TRY IT
Where a line of the records contains the word "text", show that line.

Start of Block

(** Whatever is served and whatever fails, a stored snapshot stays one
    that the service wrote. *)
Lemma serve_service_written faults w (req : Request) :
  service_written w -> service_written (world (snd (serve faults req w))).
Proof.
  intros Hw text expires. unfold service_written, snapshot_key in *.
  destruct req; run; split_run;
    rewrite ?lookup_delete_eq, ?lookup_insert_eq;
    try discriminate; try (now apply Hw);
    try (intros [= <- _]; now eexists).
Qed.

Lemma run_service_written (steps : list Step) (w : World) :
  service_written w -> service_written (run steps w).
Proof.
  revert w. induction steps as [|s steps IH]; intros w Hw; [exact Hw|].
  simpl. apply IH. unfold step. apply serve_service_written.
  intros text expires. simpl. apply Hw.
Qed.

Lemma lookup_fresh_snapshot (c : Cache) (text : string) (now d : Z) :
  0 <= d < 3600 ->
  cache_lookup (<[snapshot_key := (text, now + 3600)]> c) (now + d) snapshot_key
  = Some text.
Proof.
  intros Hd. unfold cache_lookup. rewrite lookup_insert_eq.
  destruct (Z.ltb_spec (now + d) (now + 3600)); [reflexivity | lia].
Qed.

End of Block

WRITTEN ANSWER
  intros Hw text expires. unfold service_written, snapshot_key in *.
  intros text expires. simpl. apply Hw.
Lemma lookup_fresh_snapshot (c : Cache) (text : string) (now d : Z) :
  cache_lookup (<[snapshot_key := (text, now + 3600)]> c) (now + d) snapshot_key
  = Some text.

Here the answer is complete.